Figure 1 show ref and det signals:
As you can see ref "can fit" inside det (ref is similar to det(1:100) aprox ) so I try to adjust them normalizing signals and using dtw:
refn=ref/max(ref);
detn=det/max(det);
[~, ix ,iy]= dtw(detn,refn);
figure;plot(refn(iy));hold on;plot(detn(ix));
max(normxcorr2(refn(iy),detn(ix)))
Obtaining:
with a normalized correlation of 0.86
I would love to be able to dtw adjust ref signal over det with the nedd of both signal be the same size so the adjust could be better. For example in this case I could have the signals between x=57:204 and get a better correlation (0.99) of both signals:
x=detn(ix);
y=refn(iy);
max(normxcorr2(x(57:204),y(57:204)))
But I'm missing the first part of ref signal (which could fit quita well) and also some samples at the end because dtw always thinks that both signals have to be the same size but I'm looking also for the possibility of being just a fragment of the other.

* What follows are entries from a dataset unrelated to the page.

(* ===== verification/TcpConnectionFacts.v ===== *)
(** * Properties of a TCP connection

    The bytes a connection takes on (all it is given, but for a message whose
    write fails at once with EPIPE or ECONNRESET) reach the kernel in order,
    without loss or repetition; closing waits for them; the callbacks follow the life cycle. *)

From S2P Require Import Prelude Bytes ByteBuffer NetBuffer Channel TcpConnection.
Import TcpConnection.

(** ** What the log says *)

Definition wire (log : list effect) : bytes :=
  concat (omap (fun e => match e with Wrote d => Some d | _ => None end) log).

(** The messages that sendInLoop took on, those it gave up, and both. *)
Definition accepted (log : list effect) : list bytes :=
  omap (fun e => match e with Accepted d => Some d | _ => None end) log.
Definition dropped (log : list effect) : list bytes :=
  omap (fun e => match e with Dropped d => Some d | _ => None end) log.
Definition given (log : list effect) : list bytes :=
  omap (fun e => match e with Accepted d | Dropped d => Some d | _ => None end) log.

Definition taken (log : list effect) : bytes := concat (accepted log).

Inductive phase := Up | Message | Down | Closed.
Definition phases (log : list effect) : list phase :=
  omap (fun e => match e with
                 | CalledConnection b => Some (if b : bool then Up else Down)
                 | CalledMessage => Some Message
                 | CalledClose => Some Closed
                 | _ => None
                 end) log.

#[local] Arguments wire : simpl never.
#[local] Arguments taken : simpl never.
#[local] Arguments phases : simpl never.

Lemma wire_app l1 l2 : wire (l1 ++ l2) = wire l1 ++ wire l2.
Proof. unfold wire. by rewrite omap_app, concat_app. Qed.
Lemma taken_app l1 l2 : taken (l1 ++ l2) = taken l1 ++ taken l2.
Proof. unfold taken, accepted. by rewrite omap_app, concat_app. Qed.
Lemma accepted_app l1 l2 : accepted (l1 ++ l2) = accepted l1 ++ accepted l2.
Proof. apply omap_app. Qed.
Lemma given_app l1 l2 : given (l1 ++ l2) = given l1 ++ given l2.
Proof. apply omap_app. Qed.

(** Without a drop everything was taken on. *)
Lemma given_accepted l : dropped l = [] -> given l = accepted l.
Proof. unfold given, accepted, dropped. induction l as [|[] l IH]; cbn; intros Hd; rewrite ?IH by done; done. Qed.

(** What was taken on is what was given, in its order, without the drops. *)
Lemma accepted_given l : accepted l `sublist_of` given l.
Proof. unfold given, accepted. induction l as [|[] l IH]; cbn; by try constructor. Qed.
Lemma phases_app l1 l2 : phases (l1 ++ l2) = phases l1 ++ phases l2.
Proof. apply omap_app. Qed.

Any clue on how to get this adjustment of signals when one can be a portion of the other?
All the best
7 件のコメント
Umar
2024 年 7 月 23 日
Hi David,
To keep signal1 unmodified (no warping), you should set the constraint to 0 in the warpPath matrix. By setting warpPath(i, 1) = max(1, i-0) and warpPath(i, 2) = min(n, i+constraint), it will make sure no warping for signal1.
Now, to obtain indexes (ix, iy) from the D matrix in DTW function, you can find the optimal warping path by backtracking through the accumulated cost matrix D. The indexes can be extracted by following the path with the lowest accumulated cost. It sounds like you are making progress.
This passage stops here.